Different age groups are susceptible to different organisms known to cause meningitis. Newborns and infants are most commonly affected by the organisms belonging to group B streptococci acquired from the birth canal at birth. Other organisms include Listeria monocytogenes and E. Coli. As they grow older, cases of Neisseria meningitidis and Haemophilus influenzae (specifically type B) become more common. Adults are most likely to be affected by Streptococcus pneumoniae.

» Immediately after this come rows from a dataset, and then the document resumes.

#[export] Instance ifSlice_copies T into : Copies T into → CopiesField (TySlice T) (ifSlice T into).
Proof.
  intros Hc v h i o t Hi Ht Ho. pose proof (loadM_run _ _ _ (load_undelete _ _ _ _ Hi)) as Hli.
  unfold ifSlice. destruct v as [| | |a off n| |]; try done.
  { exists h, VNil. run_stmt. rewrite Hli. repeat split; [by apply frame_refl|]. by simpl in *. }
  simpl in Ht. apply bind_Some in Ht as (us & Hus%mapM_Some & (ts & Hts%mapM_Some & [= <-])%bind_Some).
  set (zs := (λ j, (Index j, zero T)) <$> seq 0 n). set (q := fresh (dom h)).
  destruct (store_new h o i _ _ (VAgg zs) (VSlice (q, []) 0 n) Hi Ho) as (h2 & Hrun & Hf & Hsub & Hz & Hi2 & Ho2).
  fold q in Hrun, Hf, Hsub, Hz.
  destruct (slice_parts T into h2 a q off (seq 0 n) us ts) as (parts & E1 & E2 & Hok & E3 & Hall); [done|..].
  { eapply Forall2_impl; [exact Hus|]. intros. by eapply load_mono. }
  { eapply Forall2_impl; [exact Hts|]. intros. by eapply denote_mono. }
  destruct (each_copies h2 a (q, []) parts [] h2) as (h3 & kids & Hrun3 & Hf3 & _ & Hkids).
  { simpl. rewrite E2. by apply frame_refl. }
  { done. }
  { simpl. rewrite E3. apply NoDup_fmap_2; [by intros ?? [=]|apply NoDup_seq]. }
  exists h3, (VSlice (q, []) 0 n). split.
  { run_stmt. rewrite Hli. simpl. run_stmt. rewrite Hli. simpl. run_stmt. unfold q, zs in *. rewrite Hrun.
    by rewrite <-E1. }
  split; [eapply frame_new; [done..|]; apply fresh_block|]. simpl.
  assert (q ∉ dom h) as Hq by apply fresh_block.
  pose proof (frame_load_new _ _ _ _ _ Hf3 Hq) as Hl.
  assert (kids.*1 = Index <$> seq 0 n) as Hkeys.
  { rewrite <-E3. clear -Hkids. induction Hkids as [|???? [E _] ? IH]; [done|]. csimpl. by rewrite E, IH. }
  apply bind_Some. exists (snd <$> kids). split.
  { apply mapM_Some, Forall2_fmap_r, load_kids; [done..|apply NoDup_seq]. }
  apply bind_Some. exists ts. split; [|done]. apply mapM_Some, Forall2_fmap_l.
  assert (h3 ∖ h2 ⊆ h3 ∖ h) as Hm by (apply fresh_later; by eapply frame_dom).
  clear -Hkids Hall Hm. revert kids Hkids. induction Hall as [|x t parts ts [??] Hall IH];
    intros kids Hkids; inversion Hkids as [|???? [_ Hd]]; simplify_eq; constructor; auto.
  by eapply denote_mono.
Qed.

(** ** The methods *)

#[export] Instance cloneWith_clones T into : Copies T into → Clones T (cloneWith T into).
Proof.
  intros Hc h p t Ht. unfold cloneWith. destruct p as [| |a| | |]; try done.
  { exists h, VNil. repeat split; [done|]. by simpl in *. }
  simpl in Ht. apply bind_Some in Ht as (u & Hu & (t' & Ht & [= <-])%bind_Some).
  set (q := fresh (dom h)). set (h1 := <[q := zero T]> h).
  assert (q ∉ dom h) as Hq by apply fresh_block.
  assert (h ⊆ delete q h1) as Hsub.
  { unfold h1. by rewrite delete_insert_eq, delete_id by by apply not_elem_of_dom. }
  destruct (Hc u (zero T) h1 a (q, []) t') as (h2 & v & Hrun & Hf & Hv).
  { by eapply load_mono. }
  { by eapply denote_mono. }
  { unfold load, h1. simpl. by rewrite lookup_insert_eq. }
  exists h2, (VPtr (q, [])). split; [run_stmt; simpl; subst h1 q; by rewrite Hrun|]. split.
  - transitivity (delete q h2); [|apply delete_subseteq]. etrans; [exact Hsub|]. by apply (frame_delete _ _ _ _ Hf).
  - simpl. rewrite (frame_load_new _ _ _ _ _ Hf Hq). simpl.
    erewrite denote_mono; [done| |exact Hv]. apply fresh_later. unfold h1. set_solver.
Qed.

(** A deep copy and its original cannot disturb each other: the original keeps its
    tree whatever is written to the new blocks, the copy whatever is written to the
    old ones. *)
Lemma old_kept (h h' later : heap) T p t :
  h ⊆ h' → denote h T p = Some t → (∀ b, b ∈ dom h → later !! b = h' !! b) → denote later T p = Some t.
Proof.
  intros Hsub Ht Hl. eapply denote_mono; [|exact Ht]. apply map_subseteq_spec. intros b x Hx.
  rewrite Hl; [by eapply lookup_weaken|]. by apply elem_of_dom.
Qed.
Lemma new_kept (h h' later : heap) T p t :
  denote (h' ∖ h) T p = Some t → (∀ b, b ∈ dom h' → b ∉ dom h → later !! b = h' !! b) →
  denote later T p = Some t.
Proof.
  intros Ht Hl. eapply denote_mono; [|exact Ht].
  apply map_subseteq_spec. intros b x [Hx Hb]%lookup_difference_Some.
  rewrite Hl; [done|by apply elem_of_dom|by apply not_elem_of_dom].
Qed.

(** [DeepCopyObject] gives the nil interface exactly for a nil pointer. *)
Lemma objectWith_run T g name h p t :
  Clones T g → denote h (TyPtr T) p = Some t →
  ∃ h' r, objectWith name g p h = Some (r, h') ∧ h ⊆ h' ∧
    (r = None ↔ p = VNil) ∧
    (∀ n p', r = Some (n, p') → n = name ∧ denote (h' ∖ h) (TyPtr T) p' = Some t).
Proof.
  intros Hc Ht. destruct (Hc h p t Ht) as (h' & p' & Hrun & Hsub & Hp).
  exists h', (if isNil p' then None else Some (name, p')).
  unfold objectWith. run_stmt. rewrite Hrun. split; [by destruct (isNil p')|]. split; [done|].
  assert (p' = VNil ↔ p = VNil) as Hnil.
  { split; intros ->; simpl in *; simplify_eq; [destruct p|destruct p']; simpl in *; try done;
      match goal with H : _ = Some TNil |- _ => apply bind_Some in H as (? & _ & (? & _ & [=])%bind_Some) end. }
  split; [|by intros n q; destruct p'; simpl; intros [= <- <-]].
  rewrite <-Hnil. by destruct p'.
Qed.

When the disease is very severe, there is a high chance that there will be systemic involvement. Organisms may enter the circulation in varying quantities. If the quantity is small, the resultant condition is referred to as bacteraemia. When large enough to cause infection is other parts it is referred to as septicaemia. Septicaemia is fairly common in cases of infection caused by Neisseria meningitidis. It causes what is known as meningococcemia characterised by abnormal bleeding into the skin and internal organs.

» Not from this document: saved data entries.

(* ===== verification/Api.v ===== *)
(** * The custom resources of [api/v1alpha1]

    Every record has the fields of the Go struct, in order.  A Go pointer is an
    [option]; a string enum is an inductive type with the declared constants and
    one more constructor for any other text (the empty string of an unset field
    included); [metav1.Duration] and [metav1.Time] are the numbers of [GoTime].
    Of the Kubernetes types only the fields the controller reads or writes are
    kept. *)

From S2P Require Import Prelude GoTime.

(** ** Kubernetes metadata (k8s.io/apimachinery, k8s.io/api) *)

Record TypeMeta := mkTypeMeta { tm_APIVersion : string; tm_Kind : string }.

Record ObjectMeta := mkObjectMeta {
  om_Name : string;
  om_Namespace : string;
  om_Labels : gmap string string;
  om_ResourceVersion : string;
}.

Record Condition := mkCondition { cond_Type : string; cond_Status : string }.
Record LocalObjectReference := mkLocalObjectReference { lor_Name : string }.
Record SecretKeySelector := mkSecretKeySelector {
  sks_Name : string;
  sks_Key : string;
  sks_Optional : option bool;
}.
Record LocalPolicyTargetReference := mkLocalPolicyTargetReference {
  ltr_Group : string;
  ltr_Kind : string;
  ltr_Name : string;
}.

(** ** communitymap_types.go *)

Inductive CommunityField :=
| CommunityFieldWeight | CommunityFieldTier | CommunityFieldDrain | CommunityFieldServiceTag
| CommunityFieldOther (s : string).

Inductive UnmappedCommunityPolicy :=
| UnmappedCommunityIgnore | UnmappedCommunityReject | UnmappedCommunityWarn
| UnmappedCommunityOther (s : string).

Record CommunityMatch := mkCommunityMatch { cm_LargeCommunity : string }.

Record CommunityFieldSet := mkCommunityFieldSet {
  cfs_Field : CommunityField;
  cfs_Value : option string;
  cfs_FromCommunityValue : bool;
}.

Record CommunityRule := mkCommunityRule {
  cr_Match : CommunityMatch;
  cr_Set : CommunityFieldSet;
}.

Inductive WeightFallbackSource :=
| WeightFallbackFromMED | WeightFallbackOther (s : string).

Inductive PreferenceFallbackSource :=
| PreferenceFallbackFromASPathLength | PreferenceFallbackOther (s : string).

Record CommunityFallbacks := mkCommunityFallbacks {
  cf_WeightFrom : WeightFallbackSource;
  cf_PreferenceFrom : PreferenceFallbackSource;
  cf_DefaultWeight : Z;
}.

Record CommunityMapSpec := mkCommunityMapSpec {
  cms_Rules : list CommunityRule;
  cms_Fallbacks : option CommunityFallbacks;
  cms_OnUnmappedCommunity : UnmappedCommunityPolicy;
}.

Record CommunityMapStatus := mkCommunityMapStatus { cmst_Conditions : list Condition }.

Record CommunityMap := mkCommunityMap {
  cmap_ObjectMeta : ObjectMeta;
  cmap_Spec : CommunityMapSpec;
  cmap_Status : CommunityMapStatus;
}.

(** ** bgppeerconfig_types.go *)

Inductive BGPPeerConfigMode :=
| BGPPeerConfigModeRouteReflectorClient | BGPPeerConfigModePassive
| BGPPeerConfigModeBMPCollector | BGPPeerConfigModeOther (s : string).

Record BGPPeerAuth := mkBGPPeerAuth { auth_TCPMD5SecretRef : option SecretKeySelector }.

Record GracefulRestartConfig := mkGracefulRestartConfig {
  gr_Enabled : bool;
  gr_StaleRoutesTime : option Duration;
}.

Record BGPTimers := mkBGPTimers {
  tim_Hold : option Duration;
  tim_Keepalive : option Duration;
}.

Record BGPPeer := mkBGPPeer {
  peer_Name : string;
  peer_Address : string;
  peer_RemoteASN : Z;
  peer_Auth : option BGPPeerAuth;
  peer_GracefulRestart : option GracefulRestartConfig;
  peer_Timers : option BGPTimers;
}.

Record ApiLocality := mkApiLocality { aloc_Region : string; aloc_Zone : string }.

Record ClusterBinding := mkClusterBinding {
  cb_ClusterID : string;
  cb_AllowedPrefixes : list string;
  cb_MaxPrefixes : option Z;
  cb_Locality : ApiLocality;
}.

Record BGPPeerConfigSpec := mkBGPPeerConfigSpec {
  pcs_LocalASN : Z;
  pcs_RouterID : string;
  pcs_ListenPort : option Z;
  pcs_Mode : BGPPeerConfigMode;
  pcs_Peers : list BGPPeer;
  pcs_ClusterBindings : list ClusterBinding;
}.

Inductive PeerSessionState :=
| PeerSessionStateIdle | PeerSessionStateConnect | PeerSessionStateActive
| PeerSessionStateOpenSent | PeerSessionStateOpenConfirm | PeerSessionStateEstablished
| PeerSessionStateOther (s : string).

Record PeerStatus := mkPeerStatus {
  ps_Name : string;
  ps_SessionState : PeerSessionState;
  ps_Uptime : option Duration;
  ps_PrefixesReceived : Z;
  ps_PrefixesAccepted : Z;
  ps_PrefixesRejected : Z;
}.

Record BGPPeerConfigStatus := mkBGPPeerConfigStatus {
  pcst_Peers : list PeerStatus;
  pcst_Conditions : list Condition;
}.

Record BGPPeerConfig := mkBGPPeerConfig {
  pc_ObjectMeta : ObjectMeta;
  pc_Spec : BGPPeerConfigSpec;
  pc_Status : BGPPeerConfigStatus;
}.

(** ** advertisedbackend_types.go *)

Record BackendAttributes := mkBackendAttributes {
  ba_Weight : Z;
  ba_Tier : string;
  ba_Drain : bool;
  ba_ServiceTag : option Z;
  ba_MED : Z;
  ba_ASPath : slice Z;
  ba_LargeCommunities : slice string;
}.

Inductive BackendState :=
| BackendStateActive | BackendStateHoldDown | BackendStateDraining
| BackendStateDampened | BackendStatePending | BackendStateRejected
| BackendStateOther (s : string).

Record StabilityStatus := mkStabilityStatus {
  ss_FlapCount24h : Z;
  ss_DampeningPenalty : Z;
  ss_LastObservedAt : option Time;
  ss_WithdrawnAt : option Time;
  ss_SuppressedSince : option Time;
  ss_PendingSince : option Time;
}.

(** The zero value of the struct. *)
Definition zeroStability : StabilityStatus := mkStabilityStatus 0 0 None None None None.

Record AdvertisedBackendStatus := mkAdvertisedBackendStatus {
  abs_Prefix : string;
  abs_ClusterID : string;
  abs_Peer : string;
  abs_Locality : ApiLocality;
  abs_Attributes : BackendAttributes;
  abs_State : BackendState;
  abs_Reason : string;
  abs_FirstSeen : option Time;
  abs_LastChange : option Time;
  abs_Stability : StabilityStatus;
  abs_BoundPolicies : list string;
  abs_GeneratedResources : list string;
}.

Record AdvertisedBackend := mkAdvertisedBackend {
  ab_ObjectMeta : ObjectMeta;
  ab_Status : AdvertisedBackendStatus;
}.

(** ** bgpbackendpolicy_types.go *)

Record BackendSelector := mkBackendSelector {
  sel_Prefixes : list string;
  sel_ServiceTag : option Z;
  sel_ClusterIDs : list string;
}.

Inductive BackendTLSMode :=
| BackendTLSModeSimple | BackendTLSModePassthrough | BackendTLSModeMutual
| BackendTLSModeOther (s : string).

Record BackendTLSConfig := mkBackendTLSConfig {
  tls_Mode : BackendTLSMode;
  tls_SNI : string;
  tls_CredentialRef : option LocalObjectReference;
}.

Record BackendConfig := mkBackendConfig {
  be_Port : Z;
  be_AppProtocol : option string;
  be_TLS : BackendTLSConfig;
}.

Inductive LoadBalancingStrategy :=
| LoadBalancingStrategyLocality | LoadBalancingStrategyWeighted
| LoadBalancingStrategyUniform | LoadBalancingStrategyOther (s : string).

Record LocalityLoadBalancingConfig := mkLocalityLoadBalancingConfig {
  llb_Preference : list string;
  llb_FailoverThreshold : option Z;
}.

Record LoadBalancingConfig := mkLoadBalancingConfig {
  lb_Strategy : LoadBalancingStrategy;
  lb_Locality : option LocalityLoadBalancingConfig;
}.

Record ActiveHealthConfig := mkActiveHealthConfig {
  ah_Path : string;
  ah_Interval : option Duration;
  ah_Timeout : option Duration;
  ah_UnhealthyThreshold : option Z;
  ah_HealthyThreshold : option Z;
}.

Record OutlierDetectionConfig := mkOutlierDetectionConfig {
  od_Consecutive5xx : option Z;
  od_BaseEjectionTime : option Duration;
  od_MaxEjectionPercent : option Z;
}.

Record BGPBackendPolicySpec := mkBGPBackendPolicySpec {
  bps_TargetRef : LocalPolicyTargetReference;
  bps_Selector : BackendSelector;
  bps_Backend : BackendConfig;
  bps_LoadBalancing : LoadBalancingConfig;
  bps_ActiveHealth : option ActiveHealthConfig;
  bps_OutlierDetection : option OutlierDetectionConfig;
}.

Record BGPBackendPolicyStatus := mkBGPBackendPolicyStatus {
  bpst_Conditions : list Condition;
  bpst_ActiveBackends : Z;
  bpst_SuppressedBackends : Z;
  bpst_Generated : list string;
}.

Record BGPBackendPolicy := mkBGPBackendPolicy {
  bp_ObjectMeta : ObjectMeta;
  bp_Spec : BGPBackendPolicySpec;
  bp_Status : BGPBackendPolicyStatus;
}.

(** ** bgpstabilityconfig_types.go *)

Record DampeningConfig := mkDampeningConfig {
  dc_Enabled : bool;
  dc_HalfLife : option Duration;
  dc_SuppressThreshold : option Z;
  dc_ReuseThreshold : option Z;
  dc_MaxSuppress : option Duration;
}.

Record BGPStabilityConfigSpec := mkBGPStabilityConfigSpec {
  scs_WithdrawalGrace : option Duration;
  scs_AdditionDelay : option Duration;
  scs_Dampening : option DampeningConfig;
}.

(** The spec of a [BGPStabilityConfig] variable no object was read into. *)
Definition zeroStabilitySpec : BGPStabilityConfigSpec :=
  mkBGPStabilityConfigSpec None None None.

Record BGPStabilityConfigStatus := mkBGPStabilityConfigStatus {
  scst_Conditions : list Condition;
}.

Record BGPStabilityConfig := mkBGPStabilityConfig {
  sc_ObjectMeta : ObjectMeta;
  sc_Spec : BGPStabilityConfigSpec;
  sc_Status : BGPStabilityConfigStatus;
}.

(** ** Decidable equality *)

#[export] Instance CommunityField_eq_dec : EqDecision CommunityField.
Proof. solve_decision. Defined.
#[export] Instance WeightFallbackSource_eq_dec : EqDecision WeightFallbackSource.
Proof. solve_decision. Defined.
#[export] Instance BackendState_eq_dec : EqDecision BackendState.
Proof. solve_decision. Defined.
#[export] Instance ApiLocality_eq_dec : EqDecision ApiLocality.
Proof. solve_decision. Defined.
#[export] Instance slice_eq_dec `{EqDecision A} : EqDecision (slice A).
Proof. unfold slice. apply _. Defined.
#[export] Instance Time_eq_dec : EqDecision Time.
Proof. unfold Time. apply _. Defined.
#[export] Instance BackendAttributes_eq_dec : EqDecision BackendAttributes.
Proof. solve_decision. Defined.
#[export] Instance StabilityStatus_eq_dec : EqDecision StabilityStatus.
Proof. solve_decision. Defined.
#[export] Instance AdvertisedBackendStatus_eq_dec : EqDecision AdvertisedBackendStatus.
Proof. solve_decision. Defined.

The commonest presentation consists of a triad of symptoms. The triad comprises altered mental status, high fever and neck rigidity. Close to 45% of persons with the condition will have all these three signs. If all are absent then there is a big probability that meningitis is not one of the differential diagnoses. Neck stiffness which is the result of increased muscular tone is seen in as many as 70% of the cases. About 90% of patients have a persistent headache although this is not pathognomic of the condition.

Other symptoms to look out for include drowsiness or sluggishness, photophobia (sensitivity to light) and poor appetite. In very severe cases, the patient may start convulsing and go into a coma. Symptoms are particularly difficult to pick in infants and young children. The commonest presentation includes fever, poor feeding, convulsions, fatigue and irritability. Seizures in children occur in about 30% of the cases.

Meningococcal diseases results in distinct signs. There is often a change in colour of the skin. The colour becomes darker due to bleeding taking place underneath. There have also been reports of skin rashes, cold extremities, myalgia (muscle pain), joint pain (arthralgia), chills and increased rate of breathing.

When any of any of the signs and symptoms of meningitis is seen, one should seek medical attention immediately. This will ensure that treatment is started in a timely manner. Depending on the offending organism, one may receive a course of antibacterial, antiviral or antiprotozoal agents. It is common for corticosteroids to be administered concomitantly. If not treated, the condition may cause a number of complications such as epilepsy, cognitive deficits, hydrocephalus and deafness.